Oh, please! Be fair, the machines didn't just "not go up in price." They went down in price! The new dual 1GHz machines now sell at the mid-level price, several hundred dollars less than the old 1GHz. Even if the performance was basically unchanged across the board (which I don't beleive the Bare Feats benchmark proves anyway) the price/performance ratio has definitely improved.
- Dennis D.
No, they also gain the boost to AGP performance that DDR brings. Even if the chip is not ready for it, putting in DDR was a good move. Or perhaps you would have preferred they stayed with PC133?
Information wants to be anthropomorphized.

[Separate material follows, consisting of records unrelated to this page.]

Lemma execute_intentions_preserves : forall t,
  preserves R (execute_intentions execute_action t).
Proof.
  intros t. unfold execute_intentions.
  frame_bind; [auto with frame | intros a].
  apply execute_loop_preserves.
Qed.
End ExecutorFrames.

(** What the reasoning cycle leaves alone as well: such a relation that
    [add_belief] respects too. *)
Section ReasonFrames.
Context {Ext : Type} {RT : Runtime}.
Context (R : World Ext -> World Ext -> Prop) {FR : Frame R}.
Hypothesis R_print : forall line, preserves R (print line).
Hypothesis R_set_intentions : forall i, preserves R (set_intentions i).
Hypothesis R_on_env :
  forall A (f : Ext -> Result A * Ext), preserves R (on_env f).
Hypothesis R_add_belief : forall k v c, preserves R (add_belief k v c).
Variable execute_action : pyval -> pyval -> Ext -> Result pyval * Ext.

Hint Resolve R_print R_set_intentions R_on_env R_add_belief : frame.

Lemma for_each_preserves : forall (body : pyval -> M Ext unit),
  (forall x, preserves R (body x)) ->
  forall items, preserves R (for_each items body).
Proof.
  intros body Hbody items.
  induction items as [ | x rest IH]; simpl; frame.
Qed.

Lemma update_belief_preserves : forall u, preserves R (update_belief u).
Proof. intros u. unfold update_belief. frame. Qed.

Lemma _update_beliefs_preserves : forall us, preserves R (_update_beliefs us).
Proof.
  intros us. unfold _update_beliefs.
  frame_bind; [auto with frame | intros items].
  apply for_each_preserves. apply update_belief_preserves.
Qed.

Lemma create_intentions_loop_preserves : forall items acc,
  preserves R (create_intentions_loop (Ext:=Ext) items acc).
Proof.
  induction items as [ | x rest IH]; intros acc; simpl; frame.
Qed.

Lemma _create_intentions_preserves : forall data,
  preserves R (_create_intentions (Ext:=Ext) data).
Proof.
  intros data. unfold _create_intentions.
  frame_bind; [auto with frame | intros items].
  apply create_intentions_loop_preserves.
Qed.

Hint Resolve _update_beliefs_preserves _create_intentions_preserves : frame.

Lemma reason_try_preserves : forall prompt, preserves R (reason_try prompt).
Proof. intros prompt. unfold reason_try, _log_reasoning. frame. Qed.

Lemma reason_except_preserves : forall e, preserves R (reason_except e).
Proof. intros e. unfold reason_except. frame. Qed.

Lemma reason_preserves : forall perception, preserves R (reason perception).
Proof.
  intros perception. unfold reason.
  frame_bind; [auto with frame | intros a].
  frame_try; [apply reason_try_preserves | apply reason_except_preserves].
Qed.

Lemma cycle_preserves : forall perception t,
  preserves R (cycle execute_action perception t).
Proof.
  intros perception t. unfold cycle.
  frame_bind; [apply reason_preserves | intros formed].
  frame_bind;
    [apply execute_intentions_preserves; auto with frame | intros rs].
  frame.
Qed.
End ReasonFrames.

(** ** The executor refines its description *)

Section ExecutorFacts.
Context {Ext : Type} {RT : Runtime}.
Variable execute_action : pyval -> pyval -> Ext -> Result pyval * Ext.

Lemma coerce_deadline_raises : forall d e,
  coerce_deadline d = Raise e -> e = ValueError.
Proof.
  intros d e. destruct d; simpl; try discriminate.
  destruct (float_of_str s); [discriminate | congruence].
Qed.

Lemma float_gt_raises : forall t d e, float_gt t d = Raise e -> e = TypeError.
Proof.
  intros t d e. destruct d; simpl; try discriminate; congruence.
Qed.

(** The deadline check on the intention at the head of the live list. *)
Lemma check_expired_head : forall t i extra results n sp b d out (x : Ext),
  check_expired t i results
    (mkWorld (mkAgent n sp b d (i :: extra)) out x) =
  if deadline_passed t (deadline i) then
    (Ok (Some (results ++ [("EXPIRED: " ++ py_str (action i))%string])),
     mkWorld (mkAgent n sp b d extra) out x)
  else (Ok None, mkWorld (mkAgent n sp b d (i :: extra)) out x).
Proof.
  intros t i extra results n sp b d out x.
  unfold check_expired, deadline_passed, try_except, bind, lift.
  destruct (coerce_deadline (deadline i)) as [c | e] eqn:Ec.
  - destruct (float_gt t c) as [[ | ] | e] eqn:Eg.
    + unfold remove_intention, bind, get_self. cbn [self intentions].
      rewrite list_remove_head. reflexivity.
    + reflexivity.
    + apply float_gt_raises in Eg. subst e. reflexivity.
  - apply coerce_deadline_raises in Ec. subst e. reflexivity.
Qed.

(** The loop of [execute_intentions], run on a prefix [l] of the live
    list, does what [executor_spec] says. *)
Lemma execute_loop_spec : forall t l extra results n sp b d out (x : Ext),
  execute_loop execute_action t l results
    (mkWorld (mkAgent n sp b d (l ++ extra)) out x) =
  let '(r, (l', x')) := executor_spec execute_action t l results x in
  (r, mkWorld (mkAgent n sp b d (l' ++ extra)) out x').
Proof.
  intros t l extra. induction l as [ | i rest IH];
    intros results n sp b d out x.
  - reflexivity.
  - cbn [execute_loop executor_spec app]. unfold expired, bind.
    destruct (truthy (deadline i)) eqn:Et; cbn [andb].
    + rewrite check_expired_head.
      destruct (deadline_passed t (deadline i)).
      * apply IH.
      * unfold on_env. cbn [env self stdout].
        destruct (execute_action (action i) (parameters i) x)
          as [[r | e] x']; [ | reflexivity].
        unfold remove_intention, bind, get_self. cbn [self intentions].
        rewrite list_remove_head. cbn. apply IH.
    + unfold ret at 1. unfold on_env. cbn [env self stdout].
      destruct (execute_action (action i) (parameters i) x)
        as [[r | e] x']; [ | reflexivity].
      unfold remove_intention, bind, get_self. cbn [self intentions].
      rewrite list_remove_head. cbn. apply IH.
Qed.

(** [execute_intentions] as a whole. *)
Lemma execute_intentions_spec : forall t (w : World Ext),
  execute_intentions execute_action t w =
  let '(r, (l', x')) :=
    executor_spec execute_action t (intentions (self w)) [] (env w) in
  (r, world_after w l' x').
Proof.
  intros t [[n sp b d l] out x]. unfold execute_intentions, bind, get_self.
  cbn [self intentions env].
  pose proof (execute_loop_spec t l [] [] n sp b d out x) as H.
  rewrite app_nil_r in H. rewrite H.
  destruct (executor_spec execute_action t l [] x) as [r [l' x']].
  rewrite app_nil_r. reflexivity.
Qed.

(** A walk that ends without an exception has consumed every intention
    and recorded one result for each. *)
Lemma executor_spec_ok : forall t l results x rs l' x',
  executor_spec execute_action t l results x = (Ok rs, (l', x')) ->
  l' = [] /\ List.length rs = List.length results + List.length l.
Proof.
  intros t l. induction l as [ | i rest IH]; intros results x rs l' x' H;
    cbn [executor_spec] in H.
  - inversion H; subst. split; [reflexivity | simpl; lia].
  - destruct (expired t i).
    + apply IH in H. destruct H as [-> H]. split; [reflexivity | ].
      rewrite H, length_app. simpl. lia.
    + destruct (execute_action (action i) (parameters i) x)
        as [[r | e] x1]; [ | discriminate].
      apply IH in H. destruct H as [-> H]. split; [reflexivity | ].
      rewrite H, length_app. simpl. lia.
Qed.

(** An exception of the walk is an exception of the action. *)
Lemma executor_spec_raise : forall t l results x e l' x',
  executor_spec execute_action t l results x = (Raise e, (l', x')) ->
  exists a p x0 x1, execute_action a p x0 = (Raise e, x1).
Proof.
  intros t l. induction l as [ | i rest IH]; intros results x e l' x' H;
    cbn [executor_spec] in H.
  - discriminate.
  - destruct (expired t i); [eapply IH; eassumption | ].
    destruct (execute_action (action i) (parameters i) x)
      as [[r | e0] x1] eqn:Ea.
    + eapply IH; eassumption.
    + inversion H; subst. eauto.
Qed.

(** The loop over a list is the loop over its first part, then over the
    rest. *)
Lemma execute_loop_app : forall t l1 l2 results (w : World Ext),
  execute_loop execute_action t (l1 ++ l2) results w =
  bind (execute_loop execute_action t l1 results)
       (execute_loop execute_action t l2) w.
Proof.
  intros t l1 l2. induction l1 as [ | i rest IH]; intros results w.
  - reflexivity.
  - cbn [app execute_loop]. unfold bind in *.
    destruct ((if truthy (deadline i)
               then check_expired t i results else ret None) w)
      as [[[results' | ] | e] w1]; [apply IH | | reflexivity].
    destruct (on_env (execute_action (action i) (parameters i)) w1)
      as [[r | e] w2]; [ | reflexivity].
    destruct (remove_intention i w2) as [[u | e] w3]; [apply IH | reflexivity].
Qed.

(** After the loop has consumed the first part [pre] of the live list
    without an exception the live list is what follows [pre]. *)
Lemma execute_loop_prefix : forall t pre extra results (w w1 : World Ext) rs,
  intentions (self w) = pre ++ extra ->
  execute_loop execute_action t pre results w = (Ok rs, w1) ->
  w1 = world_after w extra (env w1).
Proof.
  intros t pre extra results [[n sp b d l] out x] w1 rs Hl Hrun.
  cbn [self intentions] in Hl. subst l.
  rewrite execute_loop_spec in Hrun.
  destruct (executor_spec execute_action t pre results x)
    as [r [l' x']] eqn:Es.
  inversion Hrun; subst. apply executor_spec_ok in Es.
  destruct Es as [-> _]. reflexivity.
Qed.
End ExecutorFacts.

(** ** One turn of the executor's loop *)

Section ExecutorSteps.
Context {Ext : Type} {RT : Runtime}.
Variable execute_action : pyval -> pyval -> Ext -> Result pyval * Ext.

Lemma world_after_twice : forall (w : World Ext) l x l' x',
  world_after (world_after w l x) l' x' = world_after w l' x'.
Proof. reflexivity. Qed.

(** Once the loop has consumed [pre], the call goes on with the loop over
    the rest, in a world whose live list is that rest. *)
Lemma execute_intentions_at : forall t (w w1 : World Ext) pre rest rs,
  intentions (self w) = pre ++ rest ->
  execute_loop execute_action t pre [] w = (Ok rs, w1) ->
  execute_intentions execute_action t w =
    execute_loop execute_action t rest rs w1 /\
  w1 = world_after w rest (env w1).
Proof.
  intros t w w1 pre rest rs Hl Hpre. split.
  - unfold execute_intentions, bind, get_self. rewrite Hl.
    rewrite execute_loop_app. unfold bind. now rewrite Hpre.
  - eapply execute_loop_prefix; eassumption.
Qed.

Lemma step_expired : forall t (w : World Ext) i post rs x,
  expired t i = true ->
  execute_loop execute_action t (i :: post) rs (world_after w (i :: post) x) =
  execute_loop execute_action t post
    (rs ++ [("EXPIRED: " ++ py_str (action i))%string])
    (world_after w post x).
Proof.
  intros t w i post rs x He. unfold expired in He.
  apply andb_prop in He. destruct He as [Ht Hp].
  cbn [execute_loop]. unfold bind, world_after. rewrite Ht.
  rewrite check_expired_head, Hp. reflexivity.
Qed.

Lemma step_not_expired : forall t (w : World Ext) i post rs x,
  expired t i = false ->
  execute_loop execute_action t (i :: post) rs (world_after w (i :: post) x) =
  match execute_action (action i) (parameters i) x with
  | (Ok r, x') =>
      execute_loop execute_action t post
        (rs ++ [("EXECUTED: " ++ py_str (action i) ++
                 " -> " ++ py_str r)%string])
        (world_after w post x')
  | (Raise e, x') => (Raise e, world_after w (i :: post) x')
  end.
Proof.
  intros t w i post rs x He. unfold expired in He.
  cbn [execute_loop]. unfold bind, world_after.
  assert (Hcheck :
    (if truthy (deadline i) then check_expired t i rs else ret None)
      (mkWorld (mkAgent (name (self w)) (system_prompt (self w))
                  (beliefs (self w)) (desires (self w)) (i :: post))
               (stdout w) x) =
    (Ok None,
     mkWorld (mkAgent (name (self w)) (system_prompt (self w))
                (beliefs (self w)) (desires (self w)) (i :: post))
             (stdout w) x)).
  { destruct (truthy (deadline i)); [ | reflexivity].
    cbn [andb] in He. rewrite check_expired_head, He. reflexivity. }
  rewrite Hcheck. unfold on_env. cbn [env self stdout].
  destruct (execute_action (action i) (parameters i) x) as [[r | e] x'];
    [ | reflexivity].
  unfold remove_intention, bind, get_self. cbn [self intentions].
  rewrite list_remove_head. reflexivity.
Qed.

(** The default action returns its acknowledgment and touches nothing. *)
Lemma executor_spec_default : forall t l results (x : Ext),
  exists rs,
    executor_spec execute_action_default t l results x = (Ok rs, ([], x)) /\
    List.length rs = List.length results + List.length l.
Proof.
  intros t l. induction l as [ | i rest IH]; intros results x;
    cbn [executor_spec].
  - exists results. split; [reflexivity | simpl; lia].
  - destruct (expired t i); unfold execute_action_default.
    + destruct (IH (results ++ [("EXPIRED: " ++ py_str (action i))%string]) x)
        as [rs [H1 H2]].
      exists rs. split; [exact H1 | ].
      rewrite H2, length_app. simpl. lia.
    + match goal with
      | |- context [executor_spec _ _ rest ?r x] =>
          destruct (IH r x) as [rs [H1 H2]]
      end.
      exists rs. split; [exact H1 | ].
      rewrite H2, length_app. simpl. lia.
Qed.
End ExecutorSteps.

(** ** The Intention Executor *)

Section ExecutorClaims.
Context {Ext : Type} {RT : Runtime}.

(** A current time after the epoch is strictly after a deadline of zero,
    whether the zero is an [int] or a [float] of either sign. *)
Lemma zero_deadline_has_passed : forall t d,
  PrimFloat.ltb 0 t = true ->
  In d [PInt 0; PFloat 0; PFloat (-0)] ->
  deadline_passed t d = true.
Proof.
  intros t d Ht Hd. rewrite FloatAxioms.ltb_spec in Ht.
  change (Prim2SF 0) with (S754_zero false) in Ht.
  destruct Hd as [<- | [<- | [<- | []]]];
    unfold deadline_passed; cbn [coerce_deadline float_gt].
  - unfold float_gt_Z. unfold SFltb, SFcompare in Ht.
    destruct (Prim2SF t) as [s | s | | s m e]; try discriminate.
    + now destruct s.
    + destruct s; [discriminate | ]. cbv zeta.
      destruct (0 <=? e)%Z eqn:Ee; [ | reflexivity].
      apply Z.leb_le in Ee. apply Z.ltb_lt.
      apply Z.mul_pos_pos; [reflexivity | ].
      apply Z.pow_pos_nonneg; lia.
  - rewrite FloatAxioms.ltb_spec.
    change (Prim2SF 0) with (S754_zero false). exact Ht.
  - rewrite FloatAxioms.ltb_spec.
    change (Prim2SF (-0)) with (S754_zero true).
    unfold SFltb, SFcompare in *.
    destruct (Prim2SF t) as [s | s | | s m e]; auto.
Qed.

The only major manufacturer that seems to be missing official SPEC results is Apple. Instead, we get bogus and irreproducible benchmarks like Photoshop and Bryce, both from Apple and from benchmark sites like these.
Why? Is Apple afraid of backing up their claims of "supercomputer performance" with actual facts? Inofficial SPEC benchmarks have shown the G4 not to be all that much faster than a Pentium with similar clock speed.
Does anyone know if these benchmarks test memory throughput at all? I have no idea what the Photoshop "MP" action file test is, or why it's there twice, so I'm mainly curious about that. I can't imagine that MP3 encoding or rendering in Bryce aren't completely CPU-bound.
I'm not a smorgasbord.
So, of course, pointing out that the article is a troll and flamebait is the equivilent of trolling and flame baiting and my post has been moderated as such.
Yeah, Slashdot is really pro-apple.
Sheesh.
There is no science here, no rationality, no technology. And its sad. There should be a place for geeks to congregate online.
Yeah, and you guys panned the ipod too: http://apple.slashdot.org/article.pl?sid=01/10/23
"Yeah sure, you can get cpu upgrades from other people, assuming they aren't out of business (XLR8), selling overclocked parts as the real deal (powerlogix), or can actually get G4's > 500 MHz (for the longest time only apple even HAD parts > 500 MHz)."
Actually it was Sonnet who was involved in the "overclock fiasco" which wasn't actually a fiasco at all since the chips were rated higher from IBM in the first place but oh well...you can't stop the machine once it gets rolling now can you?
"Whenever you find you are on the side of the majority, it is time to pause and reflect."